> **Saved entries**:
(** * PDFtoMarkdown: the concurrent page-processing pipeline

    A shallow embedding of [ProcessingTask] (src/gui/main_window.py):
    [process_image] (the retrying worker), [run] (the scheduler that
    collects the futures as they complete and sorts the results) and
    [format_results] (the formatter), followed by the properties the
    specification states about them.

    The embedding goes on to the code around the pipeline: the transcriber
    [OpenAIClient.process_image] (src/openai_client.py), the configuration
    [ConfigManager] (src/config_manager.py), the dialog [AssistantManager]
    (src/gui/assistant_manager.py), [PDFProcessor.convert_pdf_to_images]
    (src/pdf_processor.py) and the slots of [MainWindow] that process a
    file (src/gui/main_window.py). Their properties come last. *)

From Stdlib Require Import ZArith QArith Qround Qpower Qabs.
From Stdlib Require Import String Ascii List Bool Arith Lia.
From Stdlib Require Import Permutation Sorted DecimalString SpecFloat Lqa.
From Stdlib Require Import DecimalPos.
From Equations Require Import Equations.
Import ListNotations.

Local Open Scope string_scope.
Local Open Scope Z_scope.

(** ** Python values *)

(** [str(n)] for a Python [int]. *)
Definition str_of_Z (z : Z) : string := NilZero.string_of_int (Z.to_int z).

(** A raised [Exception], kept as [str(e)]: the code never looks at more. *)
Definition exn := string.

(** The pair [(success, text)] a worker returns and a future holds. The
    text is a [str] or [None]: on a success it is what the transcriber
    returned, and the transcriber returns the content of the message as the
    service gave it. *)
Definition outcome := (bool * option string)%type.

Inductive result (A : Type) : Type :=
| Ok (a : A)
| Raised (e : exn).
Arguments Ok {A} a.
Arguments Raised {A} e.

(** ** Statements

    Method bodies are written in a state monad over the variables and the
    history [S] of the running thread, in which a computation can raise.
    The state reached when it raises is kept, as Python keeps the
    assignments made before a [raise]. *)

Definition M (S A : Type) : Type := S -> result A * S.

Definition ret {S A} (a : A) : M S A := fun s => (Ok a, s).

Definition bind {S A B} (m : M S A) (f : A -> M S B) : M S B :=
  fun s => match m s with
           | (Ok a, s') => f a s'
           | (Raised e, s') => (Raised e, s')
           end.

Definition raise {S A} (e : exn) : M S A := fun s => (Raised e, s).

(** [try: body except Exception as e: handler e]. *)
Definition try_except {S A} (body : M S A) (handler : exn -> M S A) : M S A :=
  fun s => match body s with
           | (Ok a, s') => (Ok a, s')
           | (Raised e, s') => handler e s'
           end.

Notation "x <- m ;; k" := (bind m (fun x => k))
  (at level 61, m at next level, right associativity).
Notation "m ;;; k" := (bind m (fun _ => k))
  (at level 61, right associativity).

(** ** Python floats

    A finite binary64 value is kept as the rational it denotes. [round] is
    IEEE 754 rounding to nearest, ties to even, at 53 bits of precision with
    the subnormal exponent floor of binary64. No value of this program
    exceeds 100, so the overflow threshold is never met and is not
    modelled. *)

Module PyFloat.

Local Open Scope Q_scope.

(** [floor (log2 x)] for [0 < x]. *)
Definition ilog2 (x : Q) : Z :=
  let d := (Z.log2 (Qnum x) - Z.log2 (Zpos (Qden x)))%Z in
  if Qle_bool (2 ^ d) x then d else (d - 1)%Z.

(** The nearest integer, ties to even. *)
Definition rne (x : Q) : Z :=
  let f := Qfloor x in
  match Qcompare (x - inject_Z f) (1 # 2) with
  | Lt => f
  | Eq => if Z.even f then f else (f + 1)%Z
  | Gt => (f + 1)%Z
  end.

(** The exponent of the last place of the binary64 values around [x]. *)
Definition cexp (x : Q) : Z := Z.max (ilog2 x - 52) (-1074).

Definition round_pos (x : Q) : Q :=
  inject_Z (rne (x / 2 ^ cexp x)) * 2 ^ cexp x.

Definition round (x : Q) : Q :=
  match Qcompare x 0 with
  | Eq => 0
  | Gt => round_pos x
  | Lt => - round_pos (- x)
  end.

(** [a / b] on two [int]s, for [b <> 0]: the correctly rounded quotient. *)
Definition quotient (a b : Z) : Q := round (inject_Z a / inject_Z b).

(** [a / b] on two [int]s. *)
Definition true_div {S : Type} (a b : Z) : M S Q :=
  if (b =? 0)%Z then raise "division by zero" else ret (quotient a b).

(** [x * n] for a float [x] and an [int] [n] that a float holds exactly. *)
Definition float_mul (x : Q) (n : Z) : Q := round (x * inject_Z n).

(** [int(x)]: truncation toward zero. *)
Definition int_of_float (x : Q) : Z := if Qle_bool 0 x then Qfloor x else Qceiling x.

(** [int(k / n * 100)]. *)
Definition percent (k n : Z) : Z := int_of_float (float_mul (quotient k n) 100).

(** The same product computed by the Standard Library's reference
    implementation of IEEE 754 arithmetic, to cross-check [round]. *)
Definition binary64_of_Z (n : Z) : spec_float := binary_normalize 53 1024 n 0 false.

Definition Q_of_spec_float (f : spec_float) : Q :=
  match f with
  | S754_finite s m e => (if s then -1 else 1) * inject_Z (Z.pos m) * 2 ^ e
  | _ => 0
  end.

Definition reference_product (k n : Z) : Q :=
  Q_of_spec_float
    (SFmul 53 1024 (SFdiv 53 1024 (binary64_of_Z k) (binary64_of_Z n))
       (binary64_of_Z 100)).

Definition agrees_with_reference (k n : Z) : bool :=
  Qeq_bool (reference_product k n) (float_mul (quotient k n) 100).

Definition upto (n : nat) : list Z := map Z.of_nat (seq 1 n).

End PyFloat.

(** ** The retrying worker: [ProcessingTask.process_image] *)

Module Worker.

(** What a worker thread does that is visible outside it. *)
Inductive event : Type :=
| LoadImage (image_path : string)         (* PDFProcessor.load_image(image_path) *)
| Transcribe                              (* self.openai_client.process_image(...) *)
| Progress (value : Z) (message : string) (* self.progress_updated.emit(value, message) *)
| MSleep (ms : Z).                        (* self.msleep(ms) *)

(** How the two collaborators behave when they are called. The
    transcriber returns a pair [(success, response)] or raises; the
    response is a [str] or [None]. *)
Inductive load_result : Type :=
| Loaded
| LoadRaises (e : exn).

Inductive reply : Type :=
| Returns (success : bool) (response : option string)
| ClientRaises (e : exn).

(** The local variable [retries] and the history of the thread. *)
Record frame : Type := mkFrame { retries : Z; log : list event }.

(** The statements of a worker thread. *)
Definition W (A : Type) : Type := M frame A.

Definition record (ev : event) : W unit :=
  fun s => (Ok tt, mkFrame (retries s) (log s ++ [ev])).

Definition get_retries : W Z := fun s => (Ok (retries s), s).
Definition set_retries (r : Z) : W unit := fun s => (Ok tt, mkFrame r (log s)).

Definition emit (value : Z) (message : string) : W unit := record (Progress value message).
Definition msleep (ms : Z) : W unit := record (MSleep ms).

Section ProcessImage.

(** [self.max_retries]. *)
Variable max_retries : Z.

(** The behaviour of the collaborators for this unit: [load_outcome k] is
    what [PDFProcessor.load_image] does in the [k]-th iteration of the
    loop (counted from 0) and [client_outcome k] what the transcriber
    does if that iteration reaches it. *)
Variable load_outcome : nat -> load_result.
Variable client_outcome : nat -> reply.

Definition load_image (k : nat) (image_path : string) : W unit :=
  record (LoadImage image_path) ;;;
  match load_outcome k with
  | Loaded => ret tt
  | LoadRaises e => raise e
  end.

Definition client_process_image (k : nat) : W (bool * option string) :=
  record Transcribe ;;;
  match client_outcome k with
  | Returns success response => ret (success, response)
  | ClientRaises e => raise e
  end.

(** One iteration of the [while] loop (lines 104-140). [Some o] is
    [return o]; [None] falls through to the next test of the loop. *)
Definition attempt (k : nat) (image_path : string) (page_num : Z) : W (option outcome) :=
  try_except
    (load_image k image_path ;;;
     sr <- client_process_image k ;;
     let '(success, response) := sr in
     if success then ret (Some (true, response))
     else
       r <- get_retries ;;
       set_retries (r + 1) ;;;
       retries <- get_retries ;;
       if retries <=? max_retries then
         let wait_time := 2 ^ retries in
         emit (-1) ("Retrying page " ++ str_of_Z page_num ++ " (attempt "
                    ++ str_of_Z retries ++ "/" ++ str_of_Z max_retries ++ ")...") ;;;
         msleep (wait_time * 1000) ;;;
         ret None
       else ret (Some (false, response)))
    (fun e =>
       r <- get_retries ;;
       set_retries (r + 1) ;;;
       retries <- get_retries ;;
       if retries <=? max_retries then
         let wait_time := 2 ^ retries in
         emit (-1) ("Error on page " ++ str_of_Z page_num ++ ", retrying (attempt "
                    ++ str_of_Z retries ++ "/" ++ str_of_Z max_retries ++ ")...") ;;;
         msleep (wait_time * 1000) ;;;
         ret None
       else ret (Some (false, Some e))).

Definition inspect {A} (a : A) : {b : A | a = b} := exist _ a eq_refl.

(** [while retries <= self.max_retries: ...] from its [k]-th iteration on.
    [Ok (Some o)] is a [return o] inside the loop, [Ok None] is the loop
    left because its test failed. *)
Equations? while_loop (k : nat) (image_path : string) (page_num : Z) (s : frame)
  : result (option outcome) * frame
  by wf (Z.to_nat (max_retries + 1 - retries s)) lt :=
  while_loop k image_path page_num s with inspect (retries s <=? max_retries) := {
    | exist _ false _ => (Ok None, s)
    | exist _ true Hle with inspect (attempt k image_path page_num s) := {
        | exist _ (Ok None, s') Hstep => while_loop (S k) image_path page_num s'
        | exist _ (Ok (Some o), s') _ => (Ok (Some o), s')
        | exist _ (Raised e, s') _ => (Raised e, s') } }.
Proof.
  apply Z.leb_le in Hle.
  unfold attempt, try_except, load_image, client_process_image, bind, emit, msleep,
    record, get_retries, set_retries, ret, raise in Hstep.
  cbn in Hstep.
  destruct (load_outcome k); [destruct (client_outcome k) as [[|] response|e]|];
    cbn in Hstep; try destruct (retries s + 1 <=? max_retries);
    inversion Hstep; cbn; lia.
Qed.

(** [process_image(self, image_path, idx)]. *)
Definition process_image (image_path : string) (idx : nat) : W outcome :=
  let page_num := Z.of_nat idx + 1 in
  set_retries 0 ;;;
  r <- while_loop 0 image_path page_num ;;
  match r with
  | Some o => ret o
  | None => ret (false, Some "Maximum retries exceeded")
  end.

(** A worker thread starts with an empty history. *)
Definition start : frame := mkFrame 0 [].

End ProcessImage.

(** *** Reading the behaviour of the collaborators and a worker's history *)

Section Observations.

Variable max_retries : Z.
Variable load_outcome : nat -> load_result.
Variable client_outcome : nat -> reply.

> **Work order**: After reading the records above, work out how many lines contain "holds" and give that number only.

> **Answer to this task**: 2